(Collected data entries)
(** A mantissa and an exponent below the largest finite number round to a
    finite number or to zero, of the sign given. *)
Lemma binary_round_aux_finite (s : bool) (m e : Z) (l : location) :
  0 <= m -> e <= emax - prec -> Zdigits2 m + e <= emax - 1 ->
  binary_round_aux prec emax s m e l = S754_zero s
  \/ exists m' e', binary_round_aux prec emax s m e l = S754_finite s m' e'.
Proof.
  intros Hm He Hd. unfold binary_round_aux.
  pose proof (shr_fexp_spec m e l Hm) as [Hm1 He1]. cbv zeta in Hm1, He1.
  destruct (shr_fexp prec emax m e l) as [mrs1 e1]. cbn [fst snd] in Hm1, He1.
  set (n1 := Z.max 0 (fexp prec emax (Zdigits2 m + e) - e)) in *.
  assert (0 <= shr_m mrs1) as Hm1' by (rewrite Hm1; apply Z.shiftr_nonneg; done).
  pose proof (round_nearest_even_range (shr_m mrs1) (loc_of_shr_record mrs1)) as Hr.
  set (mb := round_nearest_even (shr_m mrs1) (loc_of_shr_record mrs1)) in *.
  assert (0 <= mb) as Hmb by lia.
  pose proof (shr_fexp_spec mb e1 loc_Exact Hmb) as [Hm2 He2]. cbv zeta in Hm2, He2.
  destruct (shr_fexp prec emax mb e1 loc_Exact) as [mrs2 e2]. cbn [fst snd] in Hm2, He2.
  assert (0 <= shr_m mrs2) as Hm2' by (rewrite Hm2; apply Z.shiftr_nonneg; done).
  assert (Zdigits2 (shr_m mrs1) <= Z.max 0 (Zdigits2 m - n1)) as Hd1.
  { rewrite Hm1. apply Zdigits2_shiftr; [done|]. unfold n1. lia. }
  assert (Zdigits2 mb <= Zdigits2 (shr_m mrs1) + 1) as Hdb.
  { etrans; [apply (Zdigits2_mono mb (shr_m mrs1 + 1)); lia|]. by apply Zdigits2_succ. }
  assert (e2 <= emax - prec) as Hfin.
  { rewrite He2, He1. unfold n1, fexp, emin, emax, prec in *. lia. }
  destruct (shr_m mrs2) as [|p|p]; [by left| |lia].
  right. apply Z.leb_le in Hfin. rewrite Hfin. by eexists _, _.
Qed.

(** *** The quotient of two ints *)

Lemma in_range_digits (n : Z) : in_range n = true -> Zdigits2 (Z.abs n) <= emax - 1.
Proof.
  unfold in_range. intros H. apply Z.ltb_lt in H.
  destruct (Z.eq_dec n 0) as [->|Hne]; [by vm_compute|].
  rewrite Zdigits2_log2 by lia.
  apply Z.log2_lt_pow2 in H; [lia|lia].
Qed.
(** * melody: sessions around websocket connections (session.go)

    A shallow embedding of [session.go]: the session record, its mailbox
    (the buffered channel [output]), the transport [conn], the handlers
    reached through [melody], and the operations of the file, written in a
    small state monad in which a Go panic is an outcome of its own.
    Deadlines are counted, not timed; the ticker of [writePump] is the
    schedule of its select; [readPump] does not touch what is stated
    here and is left out. *)

From Stdlib Require Import String ZArith Bool Lia Arith List.
From Stdlib Require Import Strings.Byte.
Import ListNotations.
Open Scope Z_scope.

(** ** Errors, envelopes, handler calls *)

(** The four error values declared at the top of [session.go]; an error
    coming back from the websocket library is [ErrTransport]. *)
Inductive error : Type :=
| ErrWriteToClosedSession
| ErrMessageBufferFull
| ErrSessionClosed
| ErrSessionAlreadyClosed
| ErrTransport (reason : string).

(** Message types of the websocket library (RFC 6455 opcodes). *)
Definition TextMessage : Z := 1.
Definition BinaryMessage : Z := 2.
Definition CloseMessage : Z := 8.
Definition PingMessage : Z := 9.
Definition PongMessage : Z := 10.

(** [envelope{t, msg}] as [session.go] builds and reads it. *)
Record envelope : Type := Envelope { t : Z; msg : list byte }.

(** The envelope of a heartbeat. *)
Definition ping_frame : envelope := Envelope PingMessage [].

(** One invocation of a handler of the shared [Melody]. *)
Inductive call : Type :=
| errorHandler_call (e : error)
| messageSentHandler_call (payload : list byte)
| messageSentHandlerBinary_call (payload : list byte).

(** ** The channel [output] and the connection [conn] *)

(** A buffered Go channel: pending values oldest first, its capacity, and
    whether [close] was applied to it. *)
Record Chan : Type := MkChan { buf : list envelope; cap : nat; chclosed : bool }.

(** The websocket connection as the session sees it: the frames written so
    far (oldest first), how often [Close] and [SetWriteDeadline] were
    called, and what the network answers to the coming [WriteMessage]
    calls ([None] is a nil error; an exhausted list answers nil). *)
Record Conn : Type := MkConn {
  wire : list envelope;
  closes : nat;
  deadlines : nat;
  faults : list (option error)
}.

Section Model.

(** The dynamic type of the values kept in the request context. *)
Context {V : Type}.

(** A Go [interface{}]: nil, or a value. *)
Definition any : Type := option V.

(** The request context: the chain of [WithValue] derivations, the most
    recent first. *)
Definition context : Type := list (string * any).

Record Session : Type := MkSession {
  Request : context;
  conn : Conn;
  output : Chan;
  melody : list call;   (* the handler invocations made through s.melody *)
  open : bool
}.

Definition set_Request (r : context) (s : Session) : Session :=
  MkSession r (conn s) (output s) (melody s) (open s).
Definition set_conn (c : Conn) (s : Session) : Session :=
  MkSession (Request s) c (output s) (melody s) (open s).
Definition set_output (c : Chan) (s : Session) : Session :=
  MkSession (Request s) (conn s) c (melody s) (open s).
Definition set_melody (m : list call) (s : Session) : Session :=
  MkSession (Request s) (conn s) (output s) m (open s).
Definition set_open (b : bool) (s : Session) : Session :=
  MkSession (Request s) (conn s) (output s) (melody s) b.

(** ** The monad: session state, and panics *)

Inductive outcome (A : Type) : Type :=
| Done (a : A) (s : Session)
| Panic (why : string) (s : Session).
Arguments Done {A} a s.
Arguments Panic {A} why s.

Definition M (A : Type) : Type := Session -> outcome A.

Definition ret {A} (a : A) : M A := fun s => Done a s.

Definition bind {A B} (c : M A) (k : A -> M B) : M B :=
  fun s => match c s with
           | Done a s' => k a s'
           | Panic why s' => Panic why s'
           end.

Notation "x <- c ;; k" := (bind c (fun x => k))
  (at level 61, c at next level, right associativity).
Notation "c ;;; k" := (bind c (fun _ => k))
  (at level 61, right associativity).

(** The state an outcome leaves behind. *)
Definition final {A} (o : outcome A) : Session :=
  match o with Done _ s => s | Panic _ s => s end.

(** ** Handlers, channel and connection primitives *)

Definition invoke (c : call) : M unit :=
  fun s => Done tt (set_melody (melody s ++ [c]) s).

Definition errorHandler (e : error) : M unit := invoke (errorHandler_call e).
Definition messageSentHandler (p : list byte) : M unit :=
  invoke (messageSentHandler_call p).
Definition messageSentHandlerBinary (p : list byte) : M unit :=
  invoke (messageSentHandlerBinary_call p).

(** The session with [m] at the end of its mailbox, and the session after
    the error handler was called with [e]. *)
Definition enqueued (m : envelope) (s : Session) : Session :=
  set_output (MkChan (buf (output s) ++ [m]) (cap (output s)) (chclosed (output s))) s.
Definition reported (e : error) (s : Session) : Session :=
  set_melody (melody s ++ [errorHandler_call e]) s.

(** [select { case s.output <- message: default: }]: [true] when the value
    went into the buffer, [false] when the default branch ran.  Sending on
    a closed channel panics.  This is the send on a channel with a
    buffer; on a channel of capacity 0 a send is taken by a receiver that
    waits, which the state of the channel does not tell, so what is
    stated of a failed send is stated for a capacity of at least 1. *)
Definition select_send (message : envelope) : M bool :=
  fun s =>
    let c := output s in
    if chclosed c then Panic "send on closed channel" s
    else if (length (buf c) <? cap c)%nat
         then Done true (enqueued message s)
         else Done false s.

(** [close(s.output)]; closing a closed channel panics. *)
Definition chan_close : M unit :=
  fun s =>
    let c := output s in
    if chclosed c then Panic "close of closed channel" s
    else Done tt (set_output (MkChan (buf c) (cap c) true) s).

(** What [msg, ok := <-s.output] can yield. *)
Inductive received : Type :=
| Received (m : envelope)  (* ok = true *)
| ChanClosed               (* ok = false: closed and drained *)
| NotReady.                (* empty and open: the case is not ready *)

Definition chan_recv : M received :=
  fun s =>
    let c := output s in
    match buf c with
    | m :: rest => Done (Received m) (set_output (MkChan rest (cap c) (chclosed c)) s)
    | [] => if chclosed c then Done ChanClosed s else Done NotReady s
    end.

Definition conn_SetWriteDeadline : M unit :=
  fun s =>
    let c := conn s in
    Done tt (set_conn (MkConn (wire c) (closes c) (S (deadlines c)) (faults c)) s).

Definition conn_WriteMessage (ty : Z) (payload : list byte) : M (option error) :=
  fun s =>
    let c := conn s in
    match faults c with
    | Some e :: rest =>
        Done (Some e) (set_conn (MkConn (wire c) (closes c) (deadlines c) rest) s)
    | None :: rest =>
        Done None (set_conn (MkConn (wire c ++ [Envelope ty payload])
                                    (closes c) (deadlines c) rest) s)
    | [] =>
        Done None (set_conn (MkConn (wire c ++ [Envelope ty payload])
                                    (closes c) (deadlines c) []) s)
    end.

Definition conn_Close : M unit :=
  fun s =>
    let c := conn s in
    Done tt (set_conn (MkConn (wire c) (S (closes c)) (deadlines c) (faults c)) s).

(** ** The session's operations *)

(** [closed]: the flag read under the reader lock. *)
Definition closed : M bool := fun s => Done (negb (open s)) s.

(** The [select] statement of [writeMessage] and the return after it. *)
Definition enqueue (message : envelope) : M (option error) :=
  sent <- select_send message ;;
  if sent then ret None
  else
    errorHandler ErrMessageBufferFull ;;;
    ret (Some ErrMessageBufferFull).

Definition writeMessage (message : envelope) : M (option error) :=
  c <- closed ;;
  if c then
    errorHandler ErrWriteToClosedSession ;;;
    ret (Some ErrWriteToClosedSession)
  else
    enqueue message.

Definition writeRaw (message : envelope) : M (option error) :=
  c <- closed ;;
  if c then ret (Some ErrWriteToClosedSession)
  else
    conn_SetWriteDeadline ;;;
    err <- conn_WriteMessage (t message) (msg message) ;;
    match err with
    | Some e => ret (Some e)
    | None => ret None
    end.

(** The section of [close] that runs under the writer lock. *)
Definition close_locked : M unit :=
  (fun s => Done tt (set_open false s)) ;;;
  conn_Close ;;;
  chan_close.

Definition close : M unit :=
  c <- closed ;;
  if negb c then close_locked else ret tt.

(** [ping] drops what [writeRaw] returns. *)
Definition ping : M unit :=
  _ <- writeRaw ping_frame ;;
  ret tt.

Definition Write (payload : list byte) : M (Z * option error) :=
  c <- closed ;;
  if c then ret (0, Some ErrSessionClosed)
  else
    err <- writeMessage (Envelope TextMessage payload) ;;
    match err with
    | None => ret (Z.of_nat (length payload), None)
    | Some e => ret (0, Some e)
    end.

Definition WriteBinary (payload : list byte) : M (option error) :=
  c <- closed ;;
  if c then ret (Some ErrSessionClosed)
  else writeMessage (Envelope BinaryMessage payload).

Definition Close : M (option error) :=
  c <- closed ;;
  if c then ret (Some ErrSessionAlreadyClosed)
  else writeMessage (Envelope CloseMessage []).
Record HttpEnv {Q Variables : Type} := {
  h_constructQuery : Q -> Variables -> string -> string;
  h_constructMutation : Q -> Variables -> string -> string;
  (* json.NewEncoder(&buf).Encode of {query, variables} *)
  h_encode : string -> Variables -> GoError + list Byte.byte;
  (* ctxhttp.Post *)
  h_post : string -> list Byte.byte -> GoError + httpResponse;
  (* the verb %q of fmt on the body *)
  h_quote : list Byte.byte -> string;
  (* json.NewDecoder(resp.Body).Decode *)
  h_decode : list Byte.byte -> GoError + responseBody;
  (* jsonutil.UnmarshalGraphQL: the description afterwards and the error *)
  h_unmarshal : RawMessage -> Q -> Q * option GoError
}.
Arguments HttpEnv : clear implicits.

Section HttpClient.

Context {Q Variables : Type} (H : HttpEnv Q Variables).

(** [createRequest], with the events of the call.  The deferred
    [resp.Body.Close()] runs on every return that follows a successful
    post. *)
Definition Client_createRequest (client_url : string) (query : string)
    (variables : Variables) : (GoError + responseBody) * list HttpEvent :=
  match h_encode H query variables with
  | inl err => (inl err, [])
  | inr buf =>
      match h_post H client_url buf with
      | inl err => (inl err, [EvPost client_url buf])
      | inr resp =>
          if negb (bool_decide (StatusCode resp = http_StatusOK)) then
            (inl (errorf ("non-200 OK status code: " +:+ Status resp
                          +:+ " body: " +:+ h_quote H (Body resp))),
             [EvPost client_url buf; EvReadAll; EvBodyClose])
          else
            match h_decode H (Body resp) with
            | inl err => (inl err, [EvPost client_url buf; EvDecode; EvBodyClose])
            | inr response =>
                (inr response, [EvPost client_url buf; EvDecode; EvBodyClose])
            end
      end
  end.
(** X6: [execute] only ever appends to the history, and only its own
    result: when it raises, the history is as before; when it returns, the
    history is as before (the guard, or an append the store refused) or has
    grown by exactly the returned dictionary, which carries [created_at]. *)
Theorem X6_history_grows_by_the_result_only self retry w out w' :
  execute self retry w = (out, w') ->
  match out with
  | Raise _ | Raise_base _ => history w' = history w
  | Return r =>
      history w' = history w
      \/ (history w' = history w ++ [r]
          /\ created_at r = Some SERVER_TIMESTAMP)
  end.
Proof.
  intros Hexec.
  destruct (get_state_cases w) as (state & Hget & _).
  destruct (execute_trace self retry w state _ Hget)
    as (out0 & w0 & evs & Hexec0 & _ & _ & _ & _ & Hout).
  rewrite Hexec in Hexec0. injection Hexec0 as <- <-.
  destruct out as [r|e|b]; [|exact Hout|exact Hout].
  destruct Hout as [(_ & _ & Hh & _)|(Hc & [Hh|Hh] & _)]; auto.
Qed.

(** X7: whatever the store and the steps do, [execute] awaits [run()] on
    the steps in their declared order (a step is finished with before a
    later one is started), only on steps of the list, at most
    [len(steps) * max_retries] times in all, and once a step has failed it
    awaits [run()] on no later step. *)
Theorem X7_runs_in_order_and_within_budget self retry w out w' :
  execute self retry w = (out, w') ->
  exists evs,
    log w' = log w ++ evs
    /\ StronglySorted le (runs_in evs)
    /\ Forall (fun j => (j < length (steps self))%nat) (runs_in evs)
    /\ (length (runs_in evs)
        <= length (steps self) * Z.to_nat (max_retries self))%nat
    /\ forall r k,
         out = Return r -> failed_step_index r = Some k ->
         Forall (fun j => (j <= k)%nat) (runs_in evs).
Proof.
  intros Hexec.
  destruct (get_state_cases w) as (state & Hget & _).
  destruct (execute_trace self retry w state _ Hget)
    as (out0 & w0 & evs & Hexec0 & Hlog & Hsorted & Hb & Hcount & Hout).
  rewrite Hexec in Hexec0. injection Hexec0 as <- <-.
  exists evs. split_and!; try assumption.
  intros r k -> Hk.
  destruct Hout as [(-> & _)|(_ & _ & _ & _ & srs & _ & _ & _ & Hfail & _)].
  - discriminate.
  - apply (Hfail k Hk).
Qed.

(** X8: the step results of a run are numbered 0, 1, 2, ... and named
    after the steps in their order; a run that failed at step [k] has
    results for the steps 0..k only, any other run one for each step. *)
Theorem X8_step_results_follow_the_steps self retry w r w' srs :
  execute self retry w = (Return r, w') ->
  steps_executed r = Some srs ->
  map sr_index srs = seq 0 (length srs)
  /\ map sr_step srs = map name (take (length srs) (steps self))
  /\ (length srs <= length (steps self))%nat
  /\ (forall k, failed_step_index r = Some k -> S k = length srs)
  /\ (failed_step_index r = None -> length srs = length (steps self))
  /\ created_at r = Some SERVER_TIMESTAMP.
Proof.
  intros Hexec Hsrs.
  destruct (get_state_cases w) as (state & Hget & _).
  destruct (execute_trace self retry w state _ Hget)
    as (out0 & w0 & evs & Hexec0 & _ & _ & _ & _ & Hout).
  rewrite Hexec in Hexec0. injection Hexec0 as <- <-.
  destruct Hout as [(-> & _)|(Hc & _ & _ & _ & srs' & H1 & H2 & H3 & Hfail & Hnone)].
  - discriminate.
  - rewrite Hsrs in H1. injection H1 as <-.
    split_and!; try assumption.
    + apply (f_equal (@length string)) in H3.
      rewrite !length_map, length_take in H3. lia.
    + intros k Hk. apply (Hfail k Hk).
Qed.

(** X9: [retry_count] is carried, never counted: a run that gets past the
    guard stores 0 when [retry] is false and, when [retry] is true, the value
    it read (0 if there was none), and nothing in the run changes it
    afterwards; [started_at] is the time at which the run began. *)
Theorem X9_retry_count_is_carried self retry w state w0 r w' :
  get_state w = (Return state, w0) ->
  execute self retry w = (Return r, w') ->
  er_status r <> "ALREADY_IN_PROGRESS" ->
  persisted "retry_count" w'
  = Some (if retry then default (VInt 0) (state !! "retry_count") else VInt 0)
  /\ persisted "started_at" w' = Some (VStr (utcnow_isoformat (env w))).
Proof.
  intros Hget Hexec Hguard.
  destruct (execute_trace self retry w state _ Hget)
    as (out0 & w1 & evs & Hexec0 & _ & _ & _ & _ & Hout).
  rewrite Hexec in Hexec0. injection Hexec0 as <- <-.
  destruct Hout as [(-> & _)|(_ & _ & Hrc & Hst & _)].
  - exfalso. apply Hguard. reflexivity.
  - split; assumption.
Qed.

(** X10: the return value of [execute] tells how the run went.  It is the
    guard's ALREADY_IN_PROGRESS only for [retry = False]; otherwise it is
    SUCCESS with no failed step and no FAILED step result, or FAILED, and
    then [failed_step_index] is the position of the last step result, which
    is the only FAILED one, and [failed_step] is the name of the step at that
    position of the list. *)
Theorem X10_status_of_the_result self retry w r w' :
  execute self retry w = (Return r, w') ->
  (er_status r = "ALREADY_IN_PROGRESS" /\ retry = false
   /\ steps_executed r = None)
  \/ (er_status r = "SUCCESS"
      /\ failed_step r = None /\ failed_step_index r = None
      /\ exists srs,
           steps_executed r = Some srs
           /\ Forall (fun sr => sr_status sr <> "FAILED") srs)
  \/ (er_status r = "FAILED"
      /\ exists srs sr k step,
           steps_executed r = Some (srs ++ [sr])
           /\ Forall (fun sr => sr_status sr <> "FAILED") srs
           /\ sr_status sr = "FAILED"
           /\ failed_step_index r = Some k
           /\ k = length srs
           /\ steps self !! k = Some step
           /\ failed_step r = Some (name step)).
Proof.
  intros Hexec.
  destruct (get_state_cases w) as (state & Hget & _).
  destruct (execute_any self retry w state _ Hget)
    as (out0 & w0 & evs & Hexec0 & _ & _ & _ & _ & Hout).
  destruct (execute_trace self retry w state _ Hget)
    as (out1 & w1 & evs1 & Hexec1 & _ & _ & _ & _ & Hout1).
  rewrite Hexec in Hexec0, Hexec1.
  injection Hexec0 as <- <-. injection Hexec1 as <- <-.
  destruct Hout as [(-> & _ & ->)
                   |[(srs & H1 & H2 & H3 & H4 & H5 & H6 & H7 & _)
                    |(srs & sr & H1 & H2 & H3 & H4 & H5 & H6 & H7 & _)]].
  - left. split_and!; reflexivity.
  - right. left. split_and!; try assumption. eauto.
  - right. right. split; [assumption|].
    destruct Hout1 as [(-> & _)|(_ & _ & _ & _ & srs' & T1 & T2 & T3 & Tfail & _)];
      [discriminate|].
    rewrite H1 in T1. injection T1 as <-.
    destruct (Tfail _ H4) as [Hk _].
    rewrite length_app in Hk. simpl in Hk.
    assert (Hidx : sr_index sr = length srs) by lia.
    assert (Hname : exists step, steps self !! length srs = Some step
                                 /\ sr_step sr = name step).
    { apply (f_equal (fun l => l !! length srs)) in T3.
      rewrite list_lookup_fmap, lookup_app_r, Nat.sub_diag in T3 by lia.
      simpl in T3. symmetry in T3.
      rewrite list_lookup_fmap in T3.
      destruct (take (length (srs ++ [sr])) (steps self) !! length srs)
        as [step|] eqn:Hstep; [|discriminate].
      simpl in T3. injection T3 as T3.
      apply lookup_take_Some in Hstep. destruct Hstep as [Hstep _].
      exists step. split; [exact Hstep|symmetry; exact T3]. }
    destruct Hname as (step & Hstep & Hname).
    exists srs, sr, (length srs), step.
    split_and!; try assumption; try reflexivity.
    + rewrite H4, Hidx. reflexivity.
    + rewrite H3, Hname. reflexivity.
Qed.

§ What to produce
A single figure must be given: how many lines of the records above include the string "oldest".

§ Response to the task
2